Problem to work on – Every line in the entries that holds "reflexivity" should be identified and copied.

Saved entries

(* ===== verification/Gdt.v ===== *)
(** * Segments and system-call registers ([kernel/src/gdt.rs], [syscall::init])

    The descriptor table and the task-state segment that [gdt::init] builds, and the
    model-specific registers that [syscall::init] programs from it. The [x86_64]
    crate's [GlobalDescriptorTable::append] and [Star::write] are parameters, with the
    behaviour their documentation gives; what the processor does with the registers on
    [syscall] and [sysretq] is [syscall_lands] and [sysret_lands]. *)

From S2P Require Import Prelude.

(** ** [gdt.rs] *)

Inductive Descriptor :=
  kernel_code_segment | kernel_data_segment | user_data_segment | user_code_segment | tss_segment.

(** Privilege level, and size in eight-byte slots. *)
Definition dpl (d : Descriptor) : Z :=
  match d with user_data_segment | user_code_segment => 3 | _ => 0 end.
Definition slots_of (d : Descriptor) : Z := match d with tss_segment => 2 | _ => 1 end.

(** [GlobalDescriptorTable::new] and [append]. *)
Class GdtOps (G : Type) := {
  gdt_new : G;
  append : G → Descriptor → G * Z;
}.

(** A new table holds the null descriptor; [append] fills the next free slots and returns
    a selector for them: the byte offset, and the descriptor's privilege level as RPL. *)
Class GdtLaws (G : Type) `{GdtOps G} := {
  next_slot : G → Z;
  next_slot_new : next_slot gdt_new = 1;
  append_law g d : next_slot g + slots_of d <= 8 →
    (append g d).2 = Z.lor (8 * next_slot g) (dpl d) ∧
    next_slot (append g d).1 = next_slot g + slots_of d;
}.

Record GdtSelectors := mkSel {
  code_selector : Z;
  data_selector : Z;
  user_code_selector : Z;
  user_data_selector : Z;
  tss_selector : Z;
}.

Definition DOUBLE_FAULT_IST_INDEX : Z := 0.
Definition PAGE_FAULT_IST_INDEX : Z := 1.
Definition IST_STACK_SIZE : Z := 4096 * 5.

Record TaskStateSegment := mkTss {
  interrupt_stack_table : list Z;
  privilege_stack_table : list Z;
}.
(** [TaskStateSegment::new()]. *)
Definition tss_new : TaskStateSegment := mkTss (replicate 7 0) (replicate 3 0).

Definition set_rsp0 (t : TaskStateSegment) (top : Z) : TaskStateSegment :=
  mkTss (interrupt_stack_table t) (privilege_stack_table t).[0 := top].

(** The first half of [init]: [df] and [pf] are the addresses of the two IST stacks. *)
Definition init_tss (t : TaskStateSegment) (df pf stack_top : Z) : TaskStateSegment :=
  let t := mkTss (interrupt_stack_table t).[DOUBLE_FAULT_IST_INDEX := df + IST_STACK_SIZE]
             (privilege_stack_table t) in
  let t := mkTss (interrupt_stack_table t).[PAGE_FAULT_IST_INDEX := pf + IST_STACK_SIZE]
             (privilege_stack_table t) in
  mkTss (interrupt_stack_table t) (privilege_stack_table t).[0 := stack_top].

Definition kernel_selectors (s : GdtSelectors) : Z * Z := (code_selector s, data_selector s).
Definition user_selectors (s : GdtSelectors) : Z * Z :=
  (Z.lor (user_code_selector s) 3, Z.lor (user_data_selector s) 3).

Section gdt.
Context {G : Type} `{GdtOps G}.

(** The second half: the descriptors, in the order [sysretq] dictates. *)
Definition init_gdt : G * GdtSelectors :=
  let '(gdt, code) := append gdt_new kernel_code_segment in
  let '(gdt, data) := append gdt kernel_data_segment in
  let '(gdt, user_data) := append gdt user_data_segment in
  let '(gdt, user_code) := append gdt user_code_segment in
  let '(gdt, tss) := append gdt tss_segment in
  (gdt, mkSel code data user_code user_data tss).

Lemma init_gdt_selectors `{!GdtLaws G} : init_gdt.2 = mkSel 0x08 0x10 0x23 0x1b 0x28.
Proof.
  unfold init_gdt. pose proof next_slot_new as Hn.
  assert (Hstep : ∀ g d n, next_slot g = n → n + slots_of d <= 8 →
    ∃ g', append g d = (g', Z.lor (8 * n) (dpl d)) ∧ next_slot g' = n + slots_of d).
  { intros g d n <- Hle. destruct (append_law g d Hle) as [H1 H2].
    destruct (append g d) as [g' s]. simpl in *. subst s. by exists g'. }
  destruct (Hstep _ kernel_code_segment _ Hn ltac:(done)) as (g1 & -> & H1).
  destruct (Hstep _ kernel_data_segment _ H1 ltac:(done)) as (g2 & -> & H2).
  destruct (Hstep _ user_data_segment _ H2 ltac:(done)) as (g3 & -> & H3).
  destruct (Hstep _ user_code_segment _ H3 ltac:(done)) as (g4 & -> & H4).
  by destruct (Hstep _ tss_segment _ H4 ltac:(done)) as (g5 & -> & _).
Qed.
End gdt.

(** ** [syscall::init] *)

(** RFLAGS bits. *)
Definition TRAP_FLAG : Z := Z.shiftl 1 8.
Definition INTERRUPT_FLAG : Z := Z.shiftl 1 9.
Definition DIRECTION_FLAG : Z := Z.shiftl 1 10.
Definition NESTED_TASK : Z := Z.shiftl 1 14.
Definition ALIGNMENT_CHECK : Z := Z.shiftl 1 18.
(** EFER bits. *)
Definition SYSTEM_CALL_EXTENSIONS : Z := Z.shiftl 1 0.
Definition NO_EXECUTE_ENABLE : Z := Z.shiftl 1 11.

Record Msrs := mkMsrs {
  star : Z;
  lstar : Z;
  sfmask : Z;
  kernel_gs_base : Z;
  gs_base : Z;
  efer : Z;
}.

(** [Star::write(cs_sysret, ss_sysret, cs_syscall, ss_syscall)]: the new register, or an
    error for selectors the instructions cannot use. *)
Class StarOps := star_write : Z → Z → Z → Z → option Z.

Definition star_valid (cs_sysret ss_sysret cs_syscall ss_syscall : Z) : Prop :=
  cs_sysret - 16 = ss_sysret - 8 ∧ cs_syscall = ss_syscall - 8 ∧
  Z.land ss_sysret 3 = 3 ∧ Z.land ss_syscall 3 = 0.

(** A valid write puts the [sysret] base in bits 63:48 and the [syscall] base in 47:32. *)
Class StarLaws `{StarOps} := {
  star_write_ok a b c d : fits 16 a → fits 16 b → fits 16 c → fits 16 d → star_valid a b c d →
    star_write a b c d = Some (Z.lor (Z.shiftl (b - 8) 48) (Z.shiftl c 32));
  star_write_err a b c d : ¬ star_valid a b c d → star_write a b c d = None;
}.

(** [init]; [None] is the panic of [expect]. [per_cpu] and [entry] are the addresses of
    [PER_CPU] and [syscall_entry]. *)
Definition syscall_init `{StarOps} (s : GdtSelectors) (per_cpu entry : Z) (m : Msrs) : option Msrs :=
  let '(ucs, uss) := user_selectors s in
  let '(kcs, kss) := kernel_selectors s in
  match star_write ucs uss kcs kss with
  | None => None
  | Some st =>
      Some (mkMsrs st entry
        (Z.lor INTERRUPT_FLAG (Z.lor DIRECTION_FLAG (Z.lor TRAP_FLAG (Z.lor ALIGNMENT_CHECK NESTED_TASK))))
        per_cpu 0 (Z.lor (efer m) (Z.lor SYSTEM_CALL_EXTENSIONS NO_EXECUTE_ENABLE)))
  end.

(** What [syscall] loads: RIP, CS, SS, RFLAGS. *)
Definition syscall_lands (m : Msrs) (rflags : Z) : Z * Z * Z * Z :=
  let cs := Z.land (Z.shiftr (star m) 32) 0xffff in
  (lstar m, cs, cs + 8, Z.land rflags (lnotw 64 (sfmask m))).

(** What [sysretq] loads for CS and SS. *)
Definition sysret_lands (m : Msrs) : Z * Z :=
  let base := Z.land (Z.shiftr (star m) 48) 0xffff in
  (Z.lor (base + 16) 3, Z.lor (base + 8) 3).

(** The segment layout and the system-call registers agree. With the table [gdt::init]
    builds, [syscall::init] does not panic; [syscall] enters [syscall_entry] on the
    kernel's code and data segments with interrupts masked (and IF, DF, TF, AC, NT all
    clear), whatever the caller's flags; [sysretq] loads exactly the ring-3 selectors the
    scheduler writes into user frames; GS is the user's and the kernel's is armed; and no
    EFER bit that was set is lost. *)
Theorem syscall_init_spec {G} `{!GdtOps G, !GdtLaws G, !StarOps, !StarLaws} (per_cpu entry : Z) (m : Msrs) :
  ∃ m', syscall_init (init_gdt (G := G)).2 per_cpu entry m = Some m' ∧
    (∀ rflags, ∃ fl, syscall_lands m' rflags =
        (entry, (kernel_selectors (init_gdt (G := G)).2).1, (kernel_selectors (init_gdt (G := G)).2).2, fl) ∧
      submask fl rflags ∧
      Forall (λ i, Z.testbit fl i = false) [8; 9; 10; 14; 18]) ∧
    sysret_lands m' = user_selectors (init_gdt (G := G)).2 ∧
    Z.land (user_selectors (init_gdt (G := G)).2).1 3 = 3 ∧
    Z.land (kernel_selectors (init_gdt (G := G)).2).1 3 = 0 ∧
    kernel_gs_base m' = per_cpu ∧ gs_base m' = 0 ∧ submask (efer m) (efer m').
Proof.
  rewrite init_gdt_selectors. unfold syscall_init. cbn [user_selectors kernel_selectors
    user_code_selector user_data_selector code_selector data_selector].
  change (Z.lor 0x23 3) with 0x23. change (Z.lor 0x1b 3) with 0x1b.
  rewrite star_write_ok by (by vm_compute).
  eexists. split; [reflexivity|]. split; [|split; [by vm_compute|]; do 2 (split; [done|]); do 2 (split; [done|])].
  - intros fl. eexists. unfold syscall_lands. cbn [star lstar sfmask].
    split; [by f_equal; f_equal; vm_compute|]. split; [apply submask_land_l|].
    repeat constructor; rewrite Z.land_spec; apply andb_false_iff; right; by vm_compute.
  - apply submask_spec. intros i Hi Hb. cbn [efer]. by rewrite Z.lor_spec, Hb.
Qed.

(** ** An instance *)

Definition slot_gdt : GdtOps Z := {|
  gdt_new := 1;
  append g d := (g + slots_of d, Z.lor (8 * g) (dpl d));
|}.

Lemma slot_gdt_laws : @GdtLaws Z slot_gdt.
Proof. by exists id. Defined.

Definition checked_star : StarOps := λ a b c d,
  if (a - 16 =? b - 8) && (c =? d - 8) && (Z.land b 3 =? 3) && (Z.land d 3 =? 0)
  then Some (Z.lor (Z.shiftl (b - 8) 48) (Z.shiftl c 32)) else None.

Lemma checked_star_laws : @StarLaws checked_star.
Proof.
  split; unfold star_write, checked_star, star_valid.
  - intros a b c d _ _ _ _ (H1 & H2 & H3 & H4). by rewrite !(proj2 (Z.eqb_eq _ _)).
  - intros a b c d Hn. destruct (_ && _) eqn:E; [|done]. exfalso. apply Hn. bools. lia.
Qed.

Lemma syscall_init_spec_witness :
  (@append Z slot_gdt 4 user_code_segment).2 = 0x23 ∧
  ∃ m', @syscall_init checked_star (@init_gdt Z slot_gdt).2 0xa000 0xb000 (mkMsrs 0 0 0 0 0 0x500) = Some m' ∧
    sysret_lands m' = (0x23, 0x1b) ∧ efer m' = 0xd01.
Proof.
  split; [reflexivity|].
  destruct (@syscall_init_spec Z slot_gdt slot_gdt_laws checked_star checked_star_laws 0xa000 0xb000
    (mkMsrs 0 0 0 0 0 0x500)) as (m' & Hm & _ & Hs & _).
  exists m'. split; [exact Hm|]. split; [exact Hs|]. by injection Hm as <-.
Defined.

Answer for the task –
  eexists. split; [reflexivity|]. split; [|split; [by vm_compute|]; do 2 (split; [done|]); do 2 (split; [done|])].
  split; [reflexivity|].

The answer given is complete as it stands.